This board is primarily for MNers without children - others are welcome to post but please be respectful

Just plodding on in life?

21 replies

greythound · 07/03/2026 23:07

Does anyone else relate to this feeling? I'm early 40s and have never felt the drive to have kids because the concept of bringing life into the world has always felt slightly selfish to me. The other side of the coin is you're meant to be embracing the freedom of a child free life. I'm basically working to maintain a fairly basic level of existence by western standards, I don't feel like I have much energy left for anything else!

OP posts:
Unfenced · 07/03/2026 23:33

I think the idea that the childfree ‘should’ be somehow pogoing on mountain tops or saving the world or indeed doing anything out of the ordinary because they don’t have children is pretty ‘othering’.

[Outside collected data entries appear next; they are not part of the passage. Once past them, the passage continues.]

(** * Search suggestions: prefix trie, Levenshtein distance, spell suggester

    A shallow embedding of [Trie.py], [Spell.py] and [Search_Suggestions.py].

    Conventions of the embedding.
    - A Python [str] is a list of code points.  The alphabet is the 8-bit
      range (code points 0..255, i.e. ASCII plus Latin-1), on which
      [str.lower], [str.strip] and [str.split] are given by small tables.
    - A Python [int] is a [Z].
    - Indexing a list can raise; code that indexes lives in the monad [res].
    - A [dict] keyed by characters or lengths is a [gmap]; a [set] is a
      [gset] together with the order in which the interpreter iterates it.
    - Objects that the source mutates in place (the trie, the accumulator
      lists) are threaded through explicitly.
    - The interpreter's recursion limit and memory are not modelled: the
      recursive traversal of the trie is taken to any depth. *)

From stdpp Require Import gmap strings list fin_maps sorting.
From Stdlib Require Import Ascii ZArith.

Local Open Scope Z_scope.

(** ** Python strings *)

Definition str := list ascii.

(** A literal of the source. *)
Definition py (s : string) : str := String.list_ascii_of_string s.

(** [ord(c)]. *)
Definition ord (c : ascii) : nat := nat_of_ascii c.

(** [len(x)] as a Python integer. *)
Definition len {A} (l : list A) : Z := Z.of_nat (length l).

(** [c.isspace()] on code points below 256:
    TAB LF VT FF CR, FS GS RS US, SPACE, NEL (0x85) and NBSP (0xA0). *)
Definition is_space (c : ascii) : bool :=
  let n := ord c in
  ((9 <=? n) && (n <=? 13) || (28 <=? n) && (n <=? 32) ||
   (n =? 133) || (n =? 160))%nat.

(** Characters that [str.lower] changes on code points below 256:
    A-Z, and the Latin-1 capitals 0xC0-0xDE except the multiplication
    sign 0xD7. *)
Definition is_upper (c : ascii) : bool :=
  let n := ord c in
  ((65 <=? n) && (n <=? 90) ||
   (192 <=? n) && (n <=? 222) && negb (n =? 215))%nat.

Definition lower_char (c : ascii) : ascii :=
  if is_upper c then ascii_of_nat (ord c + 32) else c.

(** [s.lower()]. *)
Definition lower (s : str) : str := lower_char <$> s.

Fixpoint lstrip (s : str) : str :=
  match s with
  | [] => []
  | c :: s' => if is_space c then lstrip s' else s
  end.

Definition rstrip (s : str) : str := reverse (lstrip (reverse s)).

(** [s.strip()] without argument. *)
Definition strip (s : str) : str := rstrip (lstrip s).

(** [s.split()] without argument: maximal runs of non-space characters.
    [cur] is the token being read. *)
Fixpoint split_from (cur : str) (s : str) : list str :=
  match s with
  | [] => if bool_decide (cur = []) then [] else [cur]
  | c :: s' =>
      if is_space c
      then (if bool_decide (cur = []) then split_from [] s'
            else cur :: split_from [] s')
      else split_from (cur ++ [c]) s'
  end.

Definition split (s : str) : list str := split_from [] s.

(** Comparison of strings, as [<] on [str]: lexicographic on code points. *)
Fixpoint str_ltb (a b : str) : bool :=
  match a, b with
  | _, [] => false
  | [], _ :: _ => true
  | x :: a', y :: b' =>
      if bool_decide (ord x < ord y)%nat then true
      else if bool_decide (x = y) then str_ltb a' b'
      else false
  end.

Definition str_lt (a b : str) : Prop := str_ltb a b = true.
Definition str_le (a b : str) : Prop := a = b ∨ str_lt a b.

(** [l[:k]]: a negative bound counts from the end. *)
Definition slice_to {A} (l : list A) (k : Z) : list A :=
  if bool_decide (k < 0) then take (Z.to_nat (len l + k)) l
  else take (Z.to_nat k) l.

(** ** Exceptions *)

Inductive exn := IndexError.

Inductive res (A : Type) : Type :=
  | Ok (a : A)
  | Raise (e : exn).
Arguments Ok {A} a.
Arguments Raise {A} e.

Global Instance res_ret : MRet res := λ A a, Ok a.
Global Instance res_bind : MBind res := λ A B f m,
  match m with
  | Ok a => f a
  | Raise e => Raise e
  end.

(** [l[i]] for a non-negative index. *)
Definition index {A} (l : list A) (i : nat) : res A :=
  match l !! i with
  | Some x => Ok x
  | None => Raise IndexError
  end.

(** [l[-1]]. *)
Definition index_last {A} (l : list A) : res A :=
  match last l with
  | Some x => Ok x
  | None => Raise IndexError
  end.

(** A [for] loop whose body can raise, threading the loop state. *)
Fixpoint for_each {A S} (body : S → A → res S) (l : list A) (s : S) : res S :=
  match l with
  | [] => Ok s
  | x :: l' => s' ← body s x; for_each body l' s'
  end.

(** ** [levenshtein] (Spell.py 3-19, Search_Suggestions.py 57-71) *)

(** [range(n)] as the list of its items. *)
Definition range (n : Z) : list Z := seqZ 0 n.

(** [c1 != c2] used as an integer. *)
Definition neq_cost (c1 c2 : ascii) : Z := if bool_decide (c1 ≠ c2) then 1 else 0.

(** The inner loop [for j, c2 in enumerate(s2)], from index [j] on. *)
Fixpoint levenshtein_inner (c1 : ascii) (previous : list Z)
    (j : nat) (s2 : str) (current : list Z) : res (list Z) :=
  match s2 with
  | [] => Ok current
  | c2 :: s2' =>
      p1 ← index previous (j + 1);
      let ins := p1 + 1 in
      cj ← index current j;
      let dele := cj + 1 in
      p0 ← index previous j;
      let sub := p0 + neq_cost c1 c2 in
      levenshtein_inner c1 previous (S j) s2'
        (current ++ [Z.min ins (Z.min dele sub)])
  end.

(** The outer loop [for i, c1 in enumerate(s1)], from index [i] on. *)
Fixpoint levenshtein_outer (i : nat) (s1 s2 : str) (previous : list Z)
    : res (list Z) :=
  match s1 with
  | [] => Ok previous
  | c1 :: s1' =>
      current ← levenshtein_inner c1 previous 0 s2 [Z.of_nat i + 1];
      levenshtein_outer (S i) s1' s2 current
  end.

(** The body after the length test, reached with [len(s1) >= len(s2)]. *)
Definition levenshtein_rows (s1 s2 : str) : res Z :=
  if bool_decide (len s2 = 0) then Ok (len s1)
  else
    previous ← levenshtein_outer 0 s1 s2 (range (len s2 + 1));
    index_last previous.

(** The recursive call [levenshtein(s2, s1)] swaps the arguments once: in
    the callee [len(s1) < len(s2)] is false. *)
Definition levenshtein (s1 s2 : str) : res Z :=
  if bool_decide (len s1 < len s2) then levenshtein_rows s2 s1
  else levenshtein_rows s1 s2.

(** ** [TrieNode] and [Trie] (Trie.py 1-49, Search_Suggestions.py 7-50) *)

#[warnings="-register-all"]
Inductive TrieNode : Type := mkTrieNode {
  children : gmap ascii TrieNode;
  is_end_of_word : bool;
  word : option str }.

(** [TrieNode()]. *)
Definition TrieNode_new : TrieNode :=
  {| children := ∅; is_end_of_word := false; word := None |}.

Record Trie : Type := mkTrie { root : TrieNode }.

(** [Trie()]. *)
Definition Trie_new : Trie := {| root := TrieNode_new |}.

(** The loop of [insert] from [node] on, over the remaining characters,
    followed by the two assignments on the node reached.  [w] is the whole
    lowercased word.  The source updates the nodes in place; here the path
    is rebuilt. *)
Fixpoint insert_from (node : TrieNode) (chars : str) (w : str) : TrieNode :=
  match chars with
  | [] =>
      {| children := children node; is_end_of_word := true; word := Some w |}
  | char :: rest =>
      let child := default TrieNode_new (children node !! char) in
      {| children := <[char := insert_from child rest w]> (children node);
         is_end_of_word := is_end_of_word node;
         word := word node |}
  end.

Definition insert (self : Trie) (w : str) : Trie :=
  let w := lower w in
  {| root := insert_from (root self) w w |}.

(** The first loop of [get_prefix_matches]: [None] is the early
    [return []]. *)
Fixpoint walk (node : TrieNode) (prefix : str) : option TrieNode :=
  match prefix with
  | [] => Some node
  | char :: rest =>
      match children node !! char with
      | None => None
      | Some child => walk child rest
      end
  end.

(** Order of one-character strings. *)
Definition char_le (a b : ascii) : Prop := (ord a ≤ ord b)%nat.
Global Instance char_le_dec : RelDecision char_le :=
  λ a b, decide (ord a ≤ ord b)%nat.

(** [sorted(d)] for a dictionary keyed by characters.  The keys of a
    dictionary are distinct, so the sorted list does not depend on the
    sorting algorithm. *)
Definition sorted_keys {A} (d : gmap ascii A) : list ascii :=
  merge_sort char_le ((map_to_list d).*1).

OhDear111 · 08/03/2026 07:05

Cannot see why it’s selfish to have children but not selfish to just care about yourself. Seems odd to me. Most of our child free friends do only think of themselves because they have actively chosen this. Most work but seem to enjoy work. They enjoy their holidays and have lives that totally revolve around them snd their wants. Aging parents can cause issues but living a good distance away from parents minimises that. It’s a self centred life all the way as far as I can see. You might need to learn how to enjoy it a bit more. Work to live? Then hope other peoples children will pay enough tax for your pension and care in your old age and do the jobs to keep you going.

Daleksatemyshed · 08/03/2026 07:23

@greythound I don't have children but it didn't mean I had a big career or a jetsetting lifestyle. I think you've just got to the age where you wonder what lifes about but everyone does that, maybe you need to find something meaningful to fill the gap.

basejump · 08/03/2026 07:38

@greythound Honestly, most people are just plodding along in life - even parents. You don't have to do anything special just because you don't have children. Ignore the nasty judgemental nonsense about the selfishness of the child-free🙄. It isn't inherently a selfish life, just as parenting isn't inherently a selfless, or less selfish, life. It all depends on the individual. I very much doubt people are motivated to have children in order to benefit society. They want them for their own sake surely. Ask yourself how and where you would ideally like to spend most of your working days. What do you love doing ? Could you make a living from it ? I don't have kids but don't feel I am plodding along in a fog of meaninglessness either (I know you weren't saying you are). The job I do is hard but benefits others as well as myself, I am responsible for the well being of an elderly parent who lives abroad and who I frequently travel to see, I have close friends, a partner, and a dog. I did want kids but was unable to have them, and I can still find meaning in my life and enjoy it. I think it might be meaning you are looking for. Parenthood IS the meaning of life for many, but not for all.

greythound · 08/03/2026 11:05

Thankyou to everyone who took the time to reply.

I do think for me personally, having children would have been a selfish thing to do because I've never really thrived in life and can generally struggle to take care of myself when my mental health is bad. I have schizoid personality disorder and wouldn't want to potentially pass that on to a child.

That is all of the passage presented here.